Lemma backward_loop_refines (l : list nat) (s : Store.store)
  (refs : Store.ref * Store.ref)
  (stv : tensor3 * matrix * matrix * matrix * matrix * vec) :
  inv s refs stv ->
  match for_each (lstm_backward_body dhv cachev) stv l with
  | Ok stv' =>
      exists s' refs',
        Store.for_each
          (Store.lstm_backward_body dh cache ldx ldb (Store.Whole lWx) (Store.Whole lWh))
          refs l s = (s', Ok refs')
        /\ inv s' refs' stv'
  | Raise e =>
      exists s',
        Store.for_each
          (Store.lstm_backward_body dh cache ldx ldb (Store.Whole lWx) (Store.Whole lWh))
          refs l s = (s', Raise e)
  end.
Proof using All.
  revert s refs stv. induction l as [|i l IH]; intros s refs stv Hinv.
  - cbn [for_each Store.for_each]. by exists s, refs.
  - cbn [for_each Store.for_each].
    pose proof (backward_body_refines s refs stv i Hinv) as Hb.
    destruct (lstm_backward_body dhv cachev stv i) as [stv1|e]; cbn [rbind].
    + destruct Hb as (s1 & refs1 & E1 & Hinv1). rewrite (run_bind _ _ _ _ _ E1).
      by apply IH.
    + destruct Hb as (s1 & E1). exists s1.
      unfold mbind, Store.M_bind, Store.bind. by rewrite E1.
Qed.

End backward_refines.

• • • •

The required output is every line of the entries, starting at the one that contains "- cbn [for_each Store.for_each]. by" and ending at the last, copied exactly.

  - cbn [for_each Store.for_each]. by exists s, refs.
  - cbn [for_each Store.for_each].
    pose proof (backward_body_refines s refs stv i Hinv) as Hb.
    destruct (lstm_backward_body dhv cachev stv i) as [stv1|e]; cbn [rbind].
    + destruct Hb as (s1 & refs1 & E1 & Hinv1). rewrite (run_bind _ _ _ _ _ E1).
      by apply IH.
    + destruct Hb as (s1 & E1). exists s1.
      unfold mbind, Store.M_bind, Store.bind. by rewrite E1.
Qed.

End backward_refines.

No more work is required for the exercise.